TweetCred was developed in partnership by the Qatar Computing Research Institute (QCRI) and the Precog Research Group at the Indraprastha Institute of Information Technology Delhi (IIITD).
“TweetCred is specifically designed to rate the credibility of disaster/crisis related tweets rather than any random topic on Twitter,” Dr. Patrick Meier, Director of Social Innovation at QCRI, wrote in a blog post. “Since TweetCred is powered by machine learning, it will become increasingly accurate over time as more users make use of the app and ‘teach’ it the difference between credible and non-credible tweets.”

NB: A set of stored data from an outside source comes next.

(* ===== verification/Main.v ===== *)
(** * The main loop (iv_main_posix.c)

    What the loop needs of the other components is the class [MainOps]; the loop's
    properties are proved from the laws in [MainLaws], and MainThread.v shows that
    tasks, timers and file descriptors keep them. *)

From S2P Require Import Prelude Timer.

Local Open Scope Z_scope.

(** The operations of the components on a thread's [struct iv_state], and the
    fields [quit] and [numobjs]. *)
Class MainOps (S : Type) := {
  st_quit : S -> bool;
  set_st_quit : bool -> S -> S;
  st_numobjs : S -> Z;
  mo_run_timers : M S unit;
  mo_run_tasks : M S unit;
  mo_pending_tasks : M S bool;
  mo_soonest_timeout : M S (option timespec);
  mo_poll_and_run : option timespec -> M S bool;
  mo_fd_init : M S unit;
  mo_task_init : M S unit;
  mo_timer_init : M S unit;
  mo_event_init : M S unit;
  mo_tls_thread_init : M S unit;
  mo_tls_thread_deinit : M S unit;
  mo_event_deinit : M S unit;
  mo_fd_deinit : M S unit;
  mo_timer_deinit : M S unit }.

(** The process as one thread sees it: is the key allocated, the value stored for
    this thread (its [struct iv_state]), and the blocks that were freed. *)
Record process (S : Type) := mk_process {
  key_allocated : bool; specific : option S; freed : list S }.
Arguments mk_process {_}.
Arguments key_allocated {_} _.
Arguments specific {_} _.
Arguments freed {_} _.

Section main.
Context {S : Type} `{!MainOps S}.
Abbreviation P := (process S).

(** [pthr_key_create] succeeds or not; what [calloc] returns, if not NULL. *)
Context (pthr_key_create : bool) (calloc : option S).

Definition set_specific (v : option S) : M P unit :=
  modify (fun p => mk_process (key_allocated p) v (freed p)).
(** Work on the block that the thread's key points to. *)
Definition in_thread {A} (m : M S A) : M P A := fun p =>
  match specific p with
  | None => Undef
  | Some st =>
      match m st with
      | Ok (a, st') => Ok (a, mk_process (key_allocated p) (Some st') (freed p))
      | Fatal e => Fatal e
      | Undef => Undef
      | OutOfFuel => OutOfFuel
      end
  end.

(** [pthr_setspecific(&iv_state_key, NULL); free(st);] after the components'
    own parts are gone. *)
Definition __iv_deinit : M P unit :=
  in_thread mo_tls_thread_deinit;;
  in_thread mo_event_deinit;;
  in_thread mo_fd_deinit;;
  in_thread mo_timer_deinit;;
  modify (fun p => mk_process (key_allocated p) None (option_list (specific p) ++ freed p)).

Definition iv_state_destructor (data : S) : M P unit := set_specific (Some data);; __iv_deinit.

Definition iv_init : M P unit :=
  allocated ← gets key_allocated;
  when (negb allocated) (
    if negb pthr_key_create then iv_fatal "iv_init: failed to allocate TLS key"
    else modify (fun p => mk_process true (specific p) (freed p)));;
  set_specific calloc;;
  in_thread mo_fd_init;;
  in_thread mo_task_init;;
  in_thread mo_timer_init;;
  in_thread mo_event_init;;
  in_thread mo_tls_thread_init.

Definition iv_inited : M P bool := gets (fun p => key_allocated p && bool_decide (is_Some (specific p))).

Definition iv_quit : M S unit := modify (set_st_quit true).

(** [if (run_timers) iv_run_timers(st); iv_run_tasks(st);] *)
Definition run_timers_and_tasks (run_timers : bool) : M S unit := when run_timers mo_run_timers;; mo_run_tasks.
(** How long to sleep: not at all while tasks are pending. *)
Definition poll_deadline : M S (option timespec) :=
  pending ← mo_pending_tasks;
  if pending : bool then mret (Some (mk_tsp 0 0)) else mo_soonest_timeout.

Fixpoint main_loop (fuel : nat) (run_timers : bool) : M S unit :=
  match fuel with
  | O => out_of_fuel
  | Datatypes.S fuel =>
      run_timers_and_tasks run_timers;;
      st ← get;
      if st_quit st || (st_numobjs st =? 0) then mret tt
      else
        abs ← poll_deadline;
        run_timers ← mo_poll_and_run abs;
        main_loop fuel run_timers
  end.
Definition iv_main (fuel : nat) : M S unit := modify (set_st_quit false);; main_loop fuel true.

Definition iv_deinit : M P unit := __iv_deinit.
End main.

(** ** What the components promise *)
Class MainLaws (S : Type) `{!MainOps S} (F : string -> Prop) := {
  ml_inv : S -> Prop;
  law_quit_get : forall b s, st_quit (set_st_quit b s) = b;
  law_quit_numobjs : forall b s, st_numobjs (set_st_quit b s) = st_numobjs s;
  law_quit_inv : forall b s, ml_inv s -> ml_inv (set_st_quit b s);
  (* handlers may call iv_quit, and nothing takes that back *)
  law_timers : forall s, ml_inv s -> wp F mo_run_timers s (fun _ s' => ml_inv s' /\ (st_quit s = true -> st_quit s' = true));
  law_tasks : forall s, ml_inv s -> wp F mo_run_tasks s (fun _ s' => ml_inv s' /\ (st_quit s = true -> st_quit s' = true));
  law_pending : forall s, ml_inv s -> exists b, mo_pending_tasks s = Ok (b, s);
  law_soonest : forall s, ml_inv s -> exists o, mo_soonest_timeout s = Ok (o, s);
  law_poll : forall s abs, ml_inv s ->
    wp F (mo_poll_and_run abs) s (fun _ s' => ml_inv s' /\ (st_quit s = true -> st_quit s' = true)) }.

Section loop.
Context {S : Type} {F : string -> Prop} `{!MainOps S, !MainLaws S F}.
Implicit Types (s : S).

(** As [wp], but the loop may still be running, with [R], when the fuel is used up. *)
Definition outcome {A} (m : M S A) s (Q : A -> S -> Prop) (R : Prop) : Prop :=
  match m s with Ok (a, s') => Q a s' | Fatal e => F e | Undef => False | OutOfFuel => R end.
Lemma outcome_cases {A} (m : M S A) s Q R r : outcome m s Q R -> m s = r ->
  match r with Ok (a, s') => Q a s' | Fatal e => F e | Undef => False | OutOfFuel => R end.
Proof. by intros H <-. Qed.
Lemma outcome_bind {A B} (m : M S A) (k : A -> M S B) s Q R :
  wp F m s (fun a s' => outcome (k a) s' Q R) -> outcome (m ≫= k) s Q R.
Proof. unfold wp, outcome, mbind, M_bind. by destruct (m s) as [[]| | |]. Qed.
Lemma outcome_mono {A} (m : M S A) s (Q Q' : A -> S -> Prop) (R R' : Prop) : outcome m s Q R ->
  (forall a s', Q a s' -> Q' a s') -> (R -> R') -> outcome m s Q' R'.
Proof. unfold outcome. destruct (m s) as [[]| | |]; auto. Qed.

Lemma phase_spec rt s : ml_inv s ->
  wp F (run_timers_and_tasks rt) s (fun _ s' => ml_inv s' /\ (st_quit s = true -> st_quit s' = true)).
Proof.
  intros Hs. unfold run_timers_and_tasks. wbind.
  apply (wp_mono _ _ _ (fun _ s1 => ml_inv s1 /\ (st_quit s = true -> st_quit s1 = true))).
  - destruct rt; cbn [when]; [by apply law_timers|]. eapply wp_Ok; [reflexivity|]. done.
  - intros _ s1 [Hs1 Hq1]. eapply wp_mono; [by apply law_tasks|]. cbv beta. intros _ s2 [Hs2 Hq2]. auto.
Qed.

(** The deadline of a poll: zero with a task pending, otherwise the soonest timer. *)
Definition deadline_of s (abs : option timespec) : Prop :=
  (mo_pending_tasks s = Ok (true, s) /\ abs = Some (mk_tsp 0 0)) \/
  (mo_pending_tasks s = Ok (false, s) /\ mo_soonest_timeout s = Ok (abs, s)).

Lemma deadline_spec s : ml_inv s -> exists abs, poll_deadline s = Ok (abs, s) /\ deadline_of s abs.
Proof.
  intros Hs. unfold poll_deadline. destruct (law_pending s Hs) as [b Hb]. rewrite (bind_Ok _ _ _ _ _ Hb).
  destruct b; [eexists; split; [reflexivity|by left]|]. destruct (law_soonest s Hs) as [o Ho].
  exists o. split; [done|by right].
Qed.

(** The first half of a turn: timers, if the last poll asked for them, then tasks. *)
Definition ran_timers_and_tasks (rt : bool) s s1 : Prop :=
  exists s0, (if rt then mo_run_timers s = Ok (tt, s0) else s0 = s) /\ mo_run_tasks s0 = Ok (tt, s1).
Lemma phase_runs rt s s1 : run_timers_and_tasks rt s = Ok (tt, s1) <-> ran_timers_and_tasks rt s s1.
Proof.
  unfold run_timers_and_tasks, ran_timers_and_tasks. destruct rt; cbn [when].
  - split; [intros ([]&s0&H1&H2)%bind_Ok_inv; eauto|]. intros (s0&H1&H2). by rewrite (bind_Ok _ _ _ _ _ H1).
  - rewrite (bind_Ok (mret tt) (fun _ => mo_run_tasks) s tt s eq_refl). split; [eauto|]. by intros (s0&->&H).
Qed.

(** One turn of the loop: [Some] with what the poll was asked and answered, or the end. *)
Inductive turn : bool -> S -> option (S * option timespec * bool) -> S -> Prop :=
  | turn_end rt s s1 : ran_timers_and_tasks rt s s1 -> st_quit s1 = true \/ st_numobjs s1 = 0 ->
      turn rt s None s1
  | turn_poll rt s s1 abs rt' s2 : ran_timers_and_tasks rt s s1 -> st_quit s1 = false -> st_numobjs s1 <> 0 ->
      deadline_of s1 abs -> mo_poll_and_run abs s1 = Ok (rt', s2) -> turn rt s (Some (s1, abs, rt')) s2.
(** A run of the loop, with the polls it made. *)
Inductive turns : bool -> S -> list (S * option timespec * bool) -> S -> Prop :=
  | turns_end rt s s' : turn rt s None s' -> turns rt s [] s'
  | turns_more rt s s1 abs rt' s2 l s' : turn rt s (Some (s1, abs, rt')) s2 -> turns rt' s2 l s' ->
      turns rt s ((s1, abs, rt') :: l) s'.

(** A run that has not ended after the polls it made. *)
Inductive running : bool -> S -> list (S * option timespec * bool) -> S -> Prop :=
  | running_nil rt s : running rt s [] s
  | running_more rt s s1 abs rt' s2 l s' : turn rt s (Some (s1, abs, rt')) s2 -> running rt' s2 l s' ->
      running rt s ((s1, abs, rt') :: l) s'.

Lemma loop_turns fuel : forall rt s, ml_inv s ->
  outcome (main_loop fuel rt) s
    (fun _ s' => ml_inv s' /\ (st_quit s' = true \/ st_numobjs s' = 0) /\ exists l, turns rt s l s' /\ (length l < fuel)%nat)
    (exists l s', running rt s l s' /\ length l = fuel).
Proof.
  induction fuel as [|fuel IH]; intros rt s Hs; [exists [], s; split; [constructor|done]|]. cbn [main_loop].
  apply outcome_bind. destruct (wp_inv _ _ _ _ (phase_spec rt s Hs)) as [(e&E1&He)|([]&s1&E1&Hs1&_)]; [unfold wp; by rewrite E1|].
  eapply wp_Ok; [exact E1|]. apply outcome_bind. eapply wp_Ok; [reflexivity|].
  destruct (st_quit s1 || (st_numobjs s1 =? 0)) eqn:Eq.
  { assert (st_quit s1 = true \/ st_numobjs s1 = 0) as Hend by (apply orb_true_iff in Eq as [?|?%Z.eqb_eq]; auto).
    split_and!; [done|done|]. exists []. split; [|cbn; lia]. constructor. constructor; [by apply phase_runs|done]. }
  apply orb_false_iff in Eq as [Eq En%Z.eqb_neq].
  destruct (deadline_spec s1 Hs1) as (abs&Ea&Hd). apply outcome_bind. eapply wp_Ok; [exact Ea|].
  apply outcome_bind. destruct (wp_inv _ _ _ _ (law_poll s1 abs Hs1)) as [(e&E2&He)|(rt'&s2&E2&Hs2&_)]; [unfold wp; by rewrite E2|].
  eapply wp_Ok; [exact E2|].
  assert (turn rt s (Some (s1, abs, rt')) s2) as Ht by (apply turn_poll; [by apply phase_runs|done..]).
  eapply outcome_mono; [by apply (IH rt' s2 Hs2)|..].
  - intros _ s' (?&?&l&Hl&Hlen). split_and!; [done|done|]. exists ((s1, abs, rt') :: l). split; [|cbn; lia]. by eapply turns_more.
  - intros (l&s'&Hl&Hlen). exists ((s1, abs, rt') :: l), s'. split; [by eapply running_more|cbn; lia].
Qed.

(** A turn that polls is what the loop does first. *)
Lemma turn_step fuel rt s s1 abs rt' s2 : turn rt s (Some (s1, abs, rt')) s2 -> ml_inv s ->
  main_loop (Datatypes.S fuel) rt s = main_loop fuel rt' s2 /\ ml_inv s2.
Proof.
  intros Ht Hs. cbn [main_loop]. inversion Ht as [|? ? ? ? ? ? E1%phase_runs Hq Hn Hd E2]; subst. rewrite (bind_Ok _ _ _ _ _ E1).
  pose proof (wp_result _ _ _ _ _ _ (phase_spec rt s Hs) E1) as [Hs1 _].
  unfold mbind at 1, M_bind at 1, get. rewrite Hq. destruct (Z.eqb_spec (st_numobjs s1) 0); [done|]. cbn [orb].
  assert (poll_deadline s1 = Ok (abs, s1)) as Ea.
  { unfold poll_deadline. destruct Hd as [[Hp ->]|[Hp Ho]]; rewrite (bind_Ok _ _ _ _ _ Hp); done. }
  rewrite (bind_Ok _ _ _ _ _ Ea), (bind_Ok _ _ _ _ _ E2). split; [done|].
  by destruct (wp_result _ _ _ _ _ _ (law_poll s1 abs Hs1) E2).
Qed.
Lemma turns_loop rt s l s' : turns rt s l s' -> ml_inv s -> forall fuel, (length l < fuel)%nat -> main_loop fuel rt s = Ok (tt, s').
Proof.
  induction 1 as [rt s s' Ht|rt s s1 abs rt' s2 l s' Ht _ IH]; intros Hs [|fuel] Hf; cbn in Hf; try lia.
  - cbn [main_loop]. inversion Ht as [? ? ? E1%phase_runs Hq|]; subst. rewrite (bind_Ok _ _ _ _ _ E1). unfold mbind, M_bind, get.
    assert (st_quit s' || (st_numobjs s' =? 0) = true) as ->; [|done].
    apply orb_true_iff. destruct Hq as [?|?]; [by left|right; by apply Z.eqb_eq].
  - destruct (turn_step fuel _ _ _ _ _ _ Ht Hs) as [-> Hs2]. apply IH; [done|lia].
Qed.

(** Once [iv_quit] was called, or nothing is left, the loop ends without polling. *)
Lemma loop_ends fuel rt s : ml_inv s -> st_quit s = true ->
  wp F (main_loop (Datatypes.S fuel) rt) s (fun _ s' => ml_inv s' /\ st_quit s' = true).
Proof.
  intros Hs Hq. cbn [main_loop]. wbind. eapply wp_mono; [by apply phase_spec|]. cbv beta. intros _ s1 [Hs1 Hq1].
  specialize (Hq1 Hq). wprim. rewrite Hq1. cbn [orb]. by eapply wp_Ok; [reflexivity|].
Qed.

Lemma main_turns fuel s : ml_inv s ->
  outcome (iv_main fuel) s
    (fun _ s' => ml_inv s' /\ (st_quit s' = true \/ st_numobjs s' = 0) /\
       exists l, turns true (set_st_quit false s) l s' /\ (length l < fuel)%nat)
    (exists l s', running true (set_st_quit false s) l s' /\ length l = fuel).
Proof.
  intros Hs. unfold iv_main. apply outcome_bind. eapply wp_Ok; [reflexivity|].
  apply loop_turns. by apply law_quit_inv.
Qed.
End loop.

Meier writes in his blog post that scores, in addition to user input, take into account users’ reputations and popularity. What is the measure of credibility, though? And does each individual tweet receive a separate analysis, or do users have an overall credibility score that determines the score of their tweets?
“The content of each tweet is analyzed (including any links) and so is the user in order to compute the TweetCred score of a given tweet. The user feedback is not automatically used to update our machine learning classifiers. We’ve had user feedback for over 100,000 tweets so far and will soon use these as training data to teach and thus further improve our machine classifiers,” Meier told the Daily Dot in an email. “We’re not keeping a list of credible Twitter users, we’re keeping track of the characteristics that a credible user and credible tweets tend to have.”
At the moment, TweetCred performs relatively well, though you’ll still want to double check the source before spreading any wild breaking news.